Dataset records
# # # # #

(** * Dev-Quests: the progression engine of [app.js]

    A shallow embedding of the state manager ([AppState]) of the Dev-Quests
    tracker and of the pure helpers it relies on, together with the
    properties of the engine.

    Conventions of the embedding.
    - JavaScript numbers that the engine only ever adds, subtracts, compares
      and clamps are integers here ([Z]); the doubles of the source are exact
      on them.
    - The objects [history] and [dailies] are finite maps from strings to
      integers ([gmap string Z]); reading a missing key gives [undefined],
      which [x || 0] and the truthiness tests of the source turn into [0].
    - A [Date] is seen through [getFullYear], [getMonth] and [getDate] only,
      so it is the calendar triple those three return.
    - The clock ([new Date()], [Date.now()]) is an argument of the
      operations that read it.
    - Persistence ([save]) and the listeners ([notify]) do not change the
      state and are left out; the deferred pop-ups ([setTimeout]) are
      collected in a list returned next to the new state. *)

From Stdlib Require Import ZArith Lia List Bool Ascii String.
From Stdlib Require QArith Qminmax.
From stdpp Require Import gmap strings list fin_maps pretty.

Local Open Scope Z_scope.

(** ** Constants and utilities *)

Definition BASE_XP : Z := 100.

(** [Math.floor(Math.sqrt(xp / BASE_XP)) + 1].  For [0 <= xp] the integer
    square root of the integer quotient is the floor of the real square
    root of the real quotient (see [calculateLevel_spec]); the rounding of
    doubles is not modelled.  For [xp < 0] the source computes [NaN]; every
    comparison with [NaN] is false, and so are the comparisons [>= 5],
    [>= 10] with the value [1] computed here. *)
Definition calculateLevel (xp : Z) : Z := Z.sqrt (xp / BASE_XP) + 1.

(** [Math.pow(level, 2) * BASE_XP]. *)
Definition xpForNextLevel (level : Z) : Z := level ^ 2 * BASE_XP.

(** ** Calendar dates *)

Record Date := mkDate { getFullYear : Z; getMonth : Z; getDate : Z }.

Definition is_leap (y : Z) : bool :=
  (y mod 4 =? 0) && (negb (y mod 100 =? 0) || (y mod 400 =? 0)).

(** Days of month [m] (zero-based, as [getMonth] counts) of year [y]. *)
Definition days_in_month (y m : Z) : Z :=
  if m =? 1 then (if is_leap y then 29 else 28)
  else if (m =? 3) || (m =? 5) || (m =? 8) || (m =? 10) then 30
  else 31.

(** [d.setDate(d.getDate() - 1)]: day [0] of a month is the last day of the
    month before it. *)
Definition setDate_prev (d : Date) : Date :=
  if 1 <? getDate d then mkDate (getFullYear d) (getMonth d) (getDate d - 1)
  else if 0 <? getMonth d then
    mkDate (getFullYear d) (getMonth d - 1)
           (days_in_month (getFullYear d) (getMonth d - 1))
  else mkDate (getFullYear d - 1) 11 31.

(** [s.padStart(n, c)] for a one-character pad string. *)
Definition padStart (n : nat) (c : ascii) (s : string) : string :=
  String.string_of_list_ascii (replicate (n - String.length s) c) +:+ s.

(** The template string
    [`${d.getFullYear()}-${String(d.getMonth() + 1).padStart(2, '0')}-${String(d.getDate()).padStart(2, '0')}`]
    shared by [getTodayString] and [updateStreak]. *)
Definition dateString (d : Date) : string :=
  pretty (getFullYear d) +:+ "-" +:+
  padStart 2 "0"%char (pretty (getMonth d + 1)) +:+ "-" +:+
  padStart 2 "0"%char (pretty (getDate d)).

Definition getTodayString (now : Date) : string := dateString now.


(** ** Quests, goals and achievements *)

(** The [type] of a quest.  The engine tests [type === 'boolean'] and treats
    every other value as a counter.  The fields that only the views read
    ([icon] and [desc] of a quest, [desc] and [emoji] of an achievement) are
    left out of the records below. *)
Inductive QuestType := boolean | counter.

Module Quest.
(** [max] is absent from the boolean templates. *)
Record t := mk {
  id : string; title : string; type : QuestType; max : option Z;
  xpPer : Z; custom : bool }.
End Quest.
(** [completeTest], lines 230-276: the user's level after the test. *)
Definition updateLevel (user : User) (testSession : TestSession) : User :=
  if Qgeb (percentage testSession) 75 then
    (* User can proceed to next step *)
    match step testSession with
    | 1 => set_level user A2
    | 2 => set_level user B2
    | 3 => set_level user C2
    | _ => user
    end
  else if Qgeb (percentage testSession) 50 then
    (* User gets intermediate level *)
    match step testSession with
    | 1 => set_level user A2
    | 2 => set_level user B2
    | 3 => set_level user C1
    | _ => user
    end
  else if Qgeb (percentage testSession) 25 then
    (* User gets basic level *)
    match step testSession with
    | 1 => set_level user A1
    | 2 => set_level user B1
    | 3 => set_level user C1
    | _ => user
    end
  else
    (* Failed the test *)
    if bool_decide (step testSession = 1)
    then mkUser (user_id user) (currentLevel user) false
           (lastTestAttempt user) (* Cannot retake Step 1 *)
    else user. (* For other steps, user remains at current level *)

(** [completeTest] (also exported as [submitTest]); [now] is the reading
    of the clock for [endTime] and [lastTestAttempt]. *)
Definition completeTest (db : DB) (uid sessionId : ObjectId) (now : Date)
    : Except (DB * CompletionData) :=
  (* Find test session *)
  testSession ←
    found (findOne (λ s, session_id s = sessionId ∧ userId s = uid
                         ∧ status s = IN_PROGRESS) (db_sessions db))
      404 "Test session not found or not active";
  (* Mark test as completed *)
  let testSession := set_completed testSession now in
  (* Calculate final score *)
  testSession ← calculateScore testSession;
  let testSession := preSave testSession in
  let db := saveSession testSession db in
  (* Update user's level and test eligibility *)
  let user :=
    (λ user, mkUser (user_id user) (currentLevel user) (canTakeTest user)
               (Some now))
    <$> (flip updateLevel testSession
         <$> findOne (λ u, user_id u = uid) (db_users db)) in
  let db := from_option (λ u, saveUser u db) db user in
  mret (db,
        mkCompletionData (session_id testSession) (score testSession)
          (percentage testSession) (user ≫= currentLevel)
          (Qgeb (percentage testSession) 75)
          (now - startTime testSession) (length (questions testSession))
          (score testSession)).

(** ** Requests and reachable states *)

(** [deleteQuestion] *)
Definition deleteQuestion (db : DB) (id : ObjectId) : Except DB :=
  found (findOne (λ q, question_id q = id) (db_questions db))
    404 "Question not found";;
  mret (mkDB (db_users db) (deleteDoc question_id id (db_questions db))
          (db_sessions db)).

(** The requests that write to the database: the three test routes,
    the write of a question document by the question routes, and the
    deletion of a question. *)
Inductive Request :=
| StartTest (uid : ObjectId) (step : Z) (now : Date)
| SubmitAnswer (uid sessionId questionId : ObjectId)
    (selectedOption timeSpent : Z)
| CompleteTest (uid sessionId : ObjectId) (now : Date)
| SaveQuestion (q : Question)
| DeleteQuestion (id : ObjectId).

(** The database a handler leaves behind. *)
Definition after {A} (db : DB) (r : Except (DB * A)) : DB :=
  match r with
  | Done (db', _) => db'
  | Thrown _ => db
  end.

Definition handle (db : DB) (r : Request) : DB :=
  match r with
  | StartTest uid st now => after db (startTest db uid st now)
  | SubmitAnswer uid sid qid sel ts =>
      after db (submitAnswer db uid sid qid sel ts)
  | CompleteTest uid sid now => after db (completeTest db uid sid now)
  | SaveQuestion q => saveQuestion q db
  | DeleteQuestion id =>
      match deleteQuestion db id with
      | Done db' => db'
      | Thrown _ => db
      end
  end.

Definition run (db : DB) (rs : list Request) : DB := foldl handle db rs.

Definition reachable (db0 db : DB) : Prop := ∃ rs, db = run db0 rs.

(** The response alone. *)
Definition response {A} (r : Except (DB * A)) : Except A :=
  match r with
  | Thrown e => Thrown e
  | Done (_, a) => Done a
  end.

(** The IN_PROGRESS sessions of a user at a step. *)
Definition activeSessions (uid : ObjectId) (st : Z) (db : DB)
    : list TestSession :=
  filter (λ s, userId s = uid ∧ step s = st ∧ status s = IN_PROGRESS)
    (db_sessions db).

# # # # #

Assignment
Read through the entries and copy every line that includes "getMonth".

Written answer
    - A [Date] is seen through [getFullYear], [getMonth] and [getDate] only,
Record Date := mkDate { getFullYear : Z; getMonth : Z; getDate : Z }.
(** Days of month [m] (zero-based, as [getMonth] counts) of year [y]. *)
  if 1 <? getDate d then mkDate (getFullYear d) (getMonth d) (getDate d - 1)
  else if 0 <? getMonth d then
    mkDate (getFullYear d) (getMonth d - 1)
           (days_in_month (getFullYear d) (getMonth d - 1))
    [`${d.getFullYear()}-${String(d.getMonth() + 1).padStart(2, '0')}-${String(d.getDate()).padStart(2, '0')}`]
  padStart 2 "0"%char (pretty (getMonth d + 1)) +:+ "-" +:+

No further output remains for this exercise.